▶ **ASSIGNED TASK**:
Once you reach the line containing "Definition sanitize_filename (name" in the entries below, write out that line and each one after it down to the line containing "Definition str_eqb (a", exactly and with nothing added.

▶ **EXTRACTED MATERIAL**:

(** * Turbovets: authorization, organization scoping and audit trail

  A shallow embedding of the NestJS API services of the repository
  (apps/api/src and libs/data) and the properties of its role model,
  organization scope resolution and audit log.

  Conventions of the embedding.
  - Identifiers, e-mail addresses and messages are [string]s, as in the
    TypeScript source; nullable columns are [option]s.
  - An [async] service method is a computation in the monad [M]: it takes
    the state of the database ([World]) and returns either a value or the
    exception it threw, together with the new state.  Nothing is rolled
    back when an exception is thrown: the services use no transaction.
  - JavaScript truthiness is written out ([truthy], [orNull]).
  - Dates are natural numbers (a count of clock ticks). *)

From Stdlib Require Import List String Ascii Bool Arith ZArith Lia Sorted.
Import ListNotations.
Local Open Scope string_scope.
Local Open Scope list_scope.

(* ------------------------------------------------------------------ *)
(** ** JavaScript values used by the services *)

Module Js.

(** [if (s)] on a string: the empty string is falsy. *)
Definition truthy (s : string) : bool :=
  match s with
  | EmptyString => false
  | String _ _ => true
  end.

(** [x || null] where [x] is [string | null | undefined]. *)
Definition orNull (x : option string) : option string :=
  match x with
  | Some s => if truthy s then Some s else None
  | None => None
  end.

(** [String.prototype.toLowerCase] on the ASCII range; other bytes are
    left as they are. *)
Definition lower_ascii (c : ascii) : ascii :=
  let n := nat_of_ascii c in
  if Nat.leb 65 n && Nat.leb n 90 then ascii_of_nat (n + 32) else c.

Fixpoint toLowerCase (s : string) : string :=
  match s with
  | EmptyString => EmptyString
  | String c r => String (lower_ascii c) (toLowerCase r)
  end.

(** What a JavaScript number holds of an integer: the integer itself up
    to [2 ^ 53], and beyond that the nearest double, a multiple of a
    power of two with 53 significant bits, ties going to the even one.
    (The integers of a 64-bit column are far from the largest double.) *)
Definition toDouble (z : Z) : Z :=
  let a := Z.abs z in
  if (a <? 9007199254740992)%Z then z
  else
    let e := (Z.log2 a - 52)%Z in
    let q := Z.shiftr a e in
    let r := Z.land a (Z.ones e) in
    let half := Z.shiftl 1 (e - 1) in
    let up :=
      if (half <? r)%Z then true
      else if (r =? half)%Z then Z.odd q
      else false in
    (Z.sgn z * Z.shiftl (if up then q + 1 else q) e)%Z.

(** The strings on which the ASCII table above is all of
    [toLowerCase]: those without a byte outside the ASCII range. *)
Fixpoint isAscii (s : string) : bool :=
  match s with
  | EmptyString => true
  | String c r => Nat.ltb (nat_of_ascii c) 128 && isAscii r
  end.

(** [a === b] on optional strings ([null === null] holds). *)
Definition opt_eqb (a b : option string) : bool :=
  match a, b with
  | Some x, Some y => String.eqb x y
  | None, None => true
  | _, _ => false
  end.

(** [Array.prototype.includes] on an array of strings. *)
Definition includes (l : list string) (x : string) : bool :=
  existsb (String.eqb x) l.

(** [Array.prototype.join] on an array of strings. *)
Fixpoint join (sep : string) (l : list string) : string :=
  match l with
  | [] => EmptyString
  | [x] => x
  | x :: rest => x ++ sep ++ join sep rest
  end.
(** * audit-scraper: sanitizer, record model, listing parser, filter and
      download engine, embedded from the Python sources

    Python [str] values are lists of Unicode code points ([Z]); [bytes] values
    are lists of octets ([Z]).  Library functions the sources call
    ([re.sub], [str.strip], [os.path.splitext], [pathlib], the UTF-8 codec)
    are embedded from their documented behaviour, next to the repository
    functions that use them. *)

From Stdlib Require Import ZArith Lia Ascii String DecimalZ.
From stdpp Require Import gmap list strings.

Local Open Scope Z_scope.
Set Warnings "-register-all".

(* ===================================================================== *)
(** ** Python text                                                        *)
(* ===================================================================== *)

Definition str := list Z.
Definition bytes := list Z.

Definition chr (a : ascii) : Z := Z.of_N (N_of_ascii a).

(** An ASCII literal as a Python string. *)
Definition py (s : string) : str := map chr (list_ascii_of_string s).

Definition ch_underscore : Z := Eval cbv in chr "_".
Definition ch_dot : Z := Eval cbv in chr ".".
Definition ch_space : Z := Eval cbv in chr " ".
Definition ch_slash : Z := Eval cbv in chr "/".
Definition ch_backslash : Z := Eval cbv in chr "\".
Definition ch_minus : Z := Eval cbv in chr "-".
Definition ch_zero : Z := Eval cbv in chr "0".

Fixpoint drop_while {A} (p : A → bool) (l : list A) : list A :=
  match l with
  | [] => []
  | x :: t => if p x then drop_while p t else l
  end.

Fixpoint take_while {A} (p : A → bool) (l : list A) : list A :=
  match l with
  | [] => []
  | x :: t => if p x then x :: take_while p t else []
  end.

(** [c in chars], for the character-set argument of [str.strip]. *)
Definition in_chars (chars : str) (c : Z) : bool := existsb (Z.eqb c) chars.

Definition lstrip_by (p : Z → bool) (s : str) : str := drop_while p s.
Definition rstrip_by (p : Z → bool) (s : str) : str :=
  reverse (drop_while p (reverse s)).
Definition strip_by (p : Z → bool) (s : str) : str :=
  rstrip_by p (lstrip_by p s).

(** [s.lstrip(chars)], [s.rstrip(chars)], [s.strip(chars)] *)
Definition lstrip (chars s : str) : str := lstrip_by (in_chars chars) s.
Definition rstrip (chars s : str) : str := rstrip_by (in_chars chars) s.
Definition strip (chars s : str) : str := strip_by (in_chars chars) s.

(** [s.rfind(c)]: index of the last occurrence, [-1] when there is none. *)
Fixpoint rfind_nat (c : Z) (s : str) : option nat :=
  match s with
  | [] => None
  | x :: t =>
      match rfind_nat c t with
      | Some i => Some (S i)
      | None => if x =? c then Some 0%nat else None
      end
  end.

Definition rfind (c : Z) (s : str) : Z :=
  match rfind_nat c s with
  | Some i => Z.of_nat i
  | None => -1
  end.

(** Truthiness of a string: [if s:] holds for the non-empty ones. *)
Definition truthy (s : str) : bool :=
  match s with [] => false | _ => true end.

(** [s or default]. *)
Definition or_default (s default : str) : str :=
  if truthy s then s else default.

(* ===================================================================== *)
(** ** [re.sub] for the patterns of models.py                             *)
(* ===================================================================== *)

(** A compiled pattern, given by its matcher at one position:
    [pat s = Some n] when the pattern matches exactly the first [n]
    characters of [s].  None of the patterns below matches the empty
    string. *)
Definition pattern := str → option nat.

(** [re.sub] scans left to right; at a position where the pattern matches,
    the replacement (a function of the matched text, so that a template such
    as [\1] is covered) is emitted and the scan resumes after the match;
    elsewhere the character is copied.  [skip] counts the characters of the
    current match still to be passed over. *)
Fixpoint re_sub_from (skip : nat) (pat : pattern) (repl : str → str)
         (s : str) : str :=
  match s with
  | [] => []
  | c :: t =>
      match skip with
      | S k => re_sub_from k pat repl t
      | O =>
          match pat s with
          | Some (S n) => repl (take (S n) s) ++ re_sub_from n pat repl t
          | _ => c :: re_sub_from O pat repl t
          end
      end
  end.

Definition re_sub (pat : pattern) (repl : str → str) (s : str) : str :=
  re_sub_from O pat repl s.

Definition run_length (p : Z → bool) (s : str) : nat :=
  length (take_while p s).

(** The pattern [[class]+]: the longest non-empty run of class members. *)
Definition pat_class_plus (p : Z → bool) : pattern :=
  λ s, match run_length p s with O => None | n => Some n end.

Definition in_range (lo hi c : Z) : bool := (lo <=? c) && (c <=? hi).

(** The class [A-Za-z0-9._-]. *)
Definition allowed (c : Z) : bool :=
  in_range (chr "A") (chr "Z") c || in_range (chr "a") (chr "z") c
  || in_range (chr "0") (chr "9") c
  || (c =? ch_dot) || (c =? ch_underscore) || (c =? ch_minus).

Definition is_underscore (c : Z) : bool := c =? ch_underscore.

(** [[^A-Za-z0-9._-]+] *)
Definition pat_invalid_chars : pattern := pat_class_plus (λ c, negb (allowed c)).

(** [_+] *)
Definition pat_underscores : pattern := pat_class_plus is_underscore.

(** [_+(\.)]: the greedy run of underscores must be followed at once by a
    dot; giving back underscores cannot help, the character after a shorter
    run being an underscore. *)
Definition pat_underscores_dot : pattern :=
  λ s, match run_length is_underscore s with
       | O => None
       | n => match s !! n with
              | Some c => if c =? ch_dot then Some (S n) else None
              | None => None
              end
       end.

(** The template [\1] for [_+(\.)]: group 1 is the last character matched. *)
Definition repl_group1 (matched : str) : str :=
  drop (length matched - 1) matched.

(* ===================================================================== *)
(** ** The UTF-8 codec                                                    *)
(* ===================================================================== *)

Definition is_surrogate (c : Z) : bool := in_range 0xD800 0xDFFF c.

(** One code point; [None] where [str.encode] raises [UnicodeEncodeError]. *)
Definition encode_char (c : Z) : option bytes :=
  if c <? 0 then None
  else if c <? 0x80 then Some [c]
  else if c <? 0x800 then
    Some [Z.lor 0xC0 (Z.shiftr c 6); Z.lor 0x80 (Z.land c 0x3F)]
  else if c <? 0x10000 then
    if is_surrogate c then None
    else Some [Z.lor 0xE0 (Z.shiftr c 12);
               Z.lor 0x80 (Z.land (Z.shiftr c 6) 0x3F);
               Z.lor 0x80 (Z.land c 0x3F)]
  else if c <? 0x110000 then
    Some [Z.lor 0xF0 (Z.shiftr c 18);
          Z.lor 0x80 (Z.land (Z.shiftr c 12) 0x3F);
          Z.lor 0x80 (Z.land (Z.shiftr c 6) 0x3F);
          Z.lor 0x80 (Z.land c 0x3F)]
  else None.

(** [s.encode("utf-8")] *)
Fixpoint str_encode (s : str) : option bytes :=
  match s with
  | [] => Some []
  | c :: t =>
      match encode_char c, str_encode t with
      | Some b, Some bs => Some (b ++ bs)
      | _, _ => None
      end
  end.

Definition is_cont (b : Z) : bool := in_range 0x80 0xBF b.

Definition decode2 (b0 b1 : Z) : option Z :=
  if in_range 0xC2 0xDF b0 && is_cont b1
  then Some (Z.lor (Z.shiftl (Z.land b0 0x1F) 6) (Z.land b1 0x3F))
  else None.

Definition decode3 (b0 b1 b2 : Z) : option Z :=
  let c := Z.lor (Z.shiftl (Z.land b0 0x0F) 12)
             (Z.lor (Z.shiftl (Z.land b1 0x3F) 6) (Z.land b2 0x3F)) in
  if in_range 0xE0 0xEF b0 && is_cont b1 && is_cont b2
     && (0x800 <=? c) && negb (is_surrogate c)
  then Some c else None.

Definition decode4 (b0 b1 b2 b3 : Z) : option Z :=
  let c := Z.lor (Z.shiftl (Z.land b0 0x07) 18)
             (Z.lor (Z.shiftl (Z.land b1 0x3F) 12)
                (Z.lor (Z.shiftl (Z.land b2 0x3F) 6) (Z.land b3 0x3F))) in
  if in_range 0xF0 0xF4 b0 && is_cont b1 && is_cont b2 && is_cont b3
     && (0x10000 <=? c) && (c <? 0x110000)
  then Some c else None.

(** [b.decode("utf-8", "ignore")]: a well-formed sequence gives its code
    point; any other byte is dropped and decoding resumes at the next one. *)
Fixpoint bytes_decode_ignore (b : bytes) : str :=
  match b with
  | [] => []
  | b0 :: t =>
      if in_range 0 0x7F b0 then b0 :: bytes_decode_ignore t
      else
        match t with
        | [] => []
        | b1 :: t1 =>
            match decode2 b0 b1 with
            | Some c => c :: bytes_decode_ignore t1
            | None =>
                match t1 with
                | [] => bytes_decode_ignore t
                | b2 :: t2 =>
                    match decode3 b0 b1 b2 with
                    | Some c => c :: bytes_decode_ignore t2
                    | None =>
                        match t2 with
                        | [] => bytes_decode_ignore t
                        | b3 :: t3 =>
                            match decode4 b0 b1 b2 b3 with
                            | Some c => c :: bytes_decode_ignore t3
                            | None => bytes_decode_ignore t
                            end
                        end
                    end
                end
            end
        end
  end.

(* ===================================================================== *)
(** ** models.py: the sanitizer                                           *)
(* ===================================================================== *)

Definition MAX_FILENAME_BYTES : Z := 200.

(** [_SANITIZE_TRANSLATION]: [pattern.sub("_", value)] for
    [[^A-Za-z0-9._-]+]. *)
Definition _SANITIZE_TRANSLATION (value : str) : str :=
  re_sub pat_invalid_chars (λ _, py "_") value.

(** [os.path.splitext] ([genericpath._splitext] with [sep = "/"], no
    [altsep], [extsep = "."]). *)
Definition splitext (p : str) : str * str :=
  let sepIndex := rfind ch_slash p in
  let dotIndex := rfind ch_dot p in
  if (sepIndex <? dotIndex)
     && existsb (λ c, negb (c =? ch_dot))
          (take (Z.to_nat (dotIndex - (sepIndex + 1)))
                (drop (Z.to_nat (sepIndex + 1)) p))
  then (take (Z.to_nat dotIndex) p, drop (Z.to_nat dotIndex) p)
  else (p, []).

Definition strip_chars : str := py "._ ".

(** [re.sub(r"_+", "_", s)] *)
Definition collapse_underscores (s : str) : str :=
  re_sub pat_underscores (λ _, py "_") s.

(** [re.sub(r"_+(\.)", r"\1", s)] *)
Definition drop_underscores_before_dot (s : str) : str :=
  re_sub pat_underscores_dot repl_group1 s.

(** Lines 36-40 of [sanitize_filename]: the result before the length check. *)
Definition sanitize_filename_pre (name : str) : str :=
  let sanitized := _SANITIZE_TRANSLATION name in
  let sanitized := collapse_underscores sanitized in
  let sanitized := drop_underscores_before_dot sanitized in
  let sanitized := strip strip_chars sanitized in
  or_default sanitized (py "report.pdf").

(** Lines 46-57 of [sanitize_filename]: the truncation branch. *)
Definition sanitize_filename_truncate (sanitized : str) : option str :=
  let '(stem, ext) := splitext sanitized in
  let ext := if truthy ext then ext else py ".pdf" in
  ext_bytes ← str_encode ext;
  let available := Z.max 1 (MAX_FILENAME_BYTES - Z.of_nat (length ext_bytes)) in
  stem_bytes ← str_encode stem;
  let truncated_stem_bytes := take (Z.to_nat available) stem_bytes in
  let truncated_stem :=
    rstrip strip_chars (bytes_decode_ignore truncated_stem_bytes) in
  let truncated_stem :=
    if truthy truncated_stem then truncated_stem else py "report" in
  Some (truncated_stem ++ ext).

(** [sanitize_filename]; [None] where an [encode] call would raise. *)
Definition sanitize_filename (name : str) : option str :=
  let sanitized := sanitize_filename_pre name in
  encoded ← str_encode sanitized;
  if Z.of_nat (length encoded) <=? MAX_FILENAME_BYTES then Some sanitized
  else sanitize_filename_truncate sanitized.

Definition sanitize_directory_name (name : str) : str :=
  let sanitized := _SANITIZE_TRANSLATION name in
  let sanitized := strip strip_chars sanitized in
  or_default sanitized (py "Unknown-Year").

(* ===================================================================== *)
(** ** pathlib (pure POSIX paths)                                         *)
(* ===================================================================== *)

(** A path is its tuple of [parts]; an absolute path starts with its root
    ("/" or "//"), [Path(".")] is the empty tuple. *)
Definition Path := list str.

Fixpoint split_on (sep : Z) (s : str) : list str :=
  match s with
  | [] => [[]]
  | c :: t =>
      if c =? sep then [] :: split_on sep t
      else match split_on sep t with
           | h :: r => (c :: h) :: r
           | [] => [[c]]
           end
  end.

Definition str_eqb (a b : str) : bool := bool_decide (a = b).

(** The root of a path string: exactly two leading slashes are kept, any
    other number of them is one slash. *)
Definition root_of (s : str) : option str :=
  match s with
  | c0 :: c1 :: c2 :: _ =>
      if (c0 =? ch_slash) && (c1 =? ch_slash) && negb (c2 =? ch_slash)
      then Some (py "//")
      else if c0 =? ch_slash then Some (py "/") else None
  | [c0; c1] =>
      if (c0 =? ch_slash) && (c1 =? ch_slash) then Some (py "//")
      else if c0 =? ch_slash then Some (py "/") else None
  | [c0] => if c0 =? ch_slash then Some (py "/") else None
  | [] => None
  end.
Lemma lower_functions_defined name ps body stmts :
  ASTFunction name ps body ∈ stmts ->
  forall irprog, is_Some (functions (fold_left lower_functions stmts irprog) !! name).
Proof.
  intros Hin.
  assert (Hkeep : forall stmts irprog,
             is_Some (functions irprog !! name) ->
             is_Some (functions (fold_left lower_functions stmts irprog) !! name)).
  { clear. induction stmts as [| stmt stmts IH]; intros irprog H; cbn [fold_left];
      [exact H |].
    apply IH. destruct stmt as [v | v | l o r | x t i | f a | f ps b];
      cbn [lower_functions]; try exact H.
    rewrite lowerFunction_lookup. destruct (decide (name = f)) as [-> | Hne]; [| exact H].
    unfold lowered_function, lowerFunction.
    destruct (param_offsets ps 0 ∅) as [offsets argIdx].
    destruct (fold_left lowerFunction_stmt b _) as [fn' entry].
    cbn [functions]. rewrite lookup_insert_eq. eauto. }
  induction stmts as [| stmt stmts IH]; intros irprog; [inversion Hin |].
  apply elem_of_cons in Hin as [<- | Hin]; cbn [fold_left].
  - apply Hkeep. cbn [lower_functions]. rewrite lowerFunction_lookup.
    destruct (decide (name = name)); [| contradiction].
    unfold lowered_function, lowerFunction.
    destruct (param_offsets ps 0 ∅) as [offsets argIdx].
    destruct (fold_left lowerFunction_stmt body _) as [fn' entry].
    cbn [functions]. rewrite lookup_insert_eq. eauto.
  - apply IH. exact Hin.
Qed.

(** [_main] holds the top-level statements. *)
Lemma lower_main_layout program :
  exists mainFn,
    functions (lower program) !! "_main" = Some mainFn
    /\ params mainFn = []
    /\ alloc_names (all_instrs mainFn) = declared (statements program)
    /\ laid_out mainFn.
Proof.
  unfold lower.
  pose proof (fold_left_building [] lower_stmt (statements program)
                lower_stmt_building
                ({| fn_name := "_main"; params := []; blocks := [];
                    varOffsets := ∅; stackSize := 0 |}, [])) as Hfold.
  pose proof (fold_left_declares lower_stmt (statements program) lower_stmt_declares
                ({| fn_name := "_main"; params := []; blocks := [];
                    varOffsets := ∅; stackSize := 0 |}, [])) as Hdecl.
  destruct (fold_left lower_stmt _ _) as [mainFn entry].
  cbn [functions snd alloc_names app] in *. rewrite lookup_insert_eq.
  eexists. split; [reflexivity |].
  assert (Hb : building [] (mainFn, entry)).
  { apply Hfold. unfold building. simpl.
    split; [reflexivity |]. split; [reflexivity |]. split; [exact slots_of_nil |].
    split; reflexivity. }
  split; [exact (proj1 Hb) |]. split.
  - unfold all_instrs. cbn [blocks]. destruct Hb as (_ & -> & _).
    cbn. rewrite app_nil_r. exact Hdecl.
  - apply (building_laid_out []), Hb.
Qed.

▶ **COMPLETED EXERCISE**:
Definition sanitize_filename (name : str) : option str :=
  let sanitized := sanitize_filename_pre name in
  encoded ← str_encode sanitized;
  if Z.of_nat (length encoded) <=? MAX_FILENAME_BYTES then Some sanitized
  else sanitize_filename_truncate sanitized.

Definition sanitize_directory_name (name : str) : str :=
  let sanitized := _SANITIZE_TRANSLATION name in
  let sanitized := strip strip_chars sanitized in
  or_default sanitized (py "Unknown-Year").

(* ===================================================================== *)
(** ** pathlib (pure POSIX paths)                                         *)
(* ===================================================================== *)

(** A path is its tuple of [parts]; an absolute path starts with its root
    ("/" or "//"), [Path(".")] is the empty tuple. *)
Definition Path := list str.

Fixpoint split_on (sep : Z) (s : str) : list str :=
  match s with
  | [] => [[]]
  | c :: t =>
      if c =? sep then [] :: split_on sep t
      else match split_on sep t with
           | h :: r => (c :: h) :: r
           | [] => [[c]]
           end
  end.

Definition str_eqb (a b : str) : bool := bool_decide (a = b).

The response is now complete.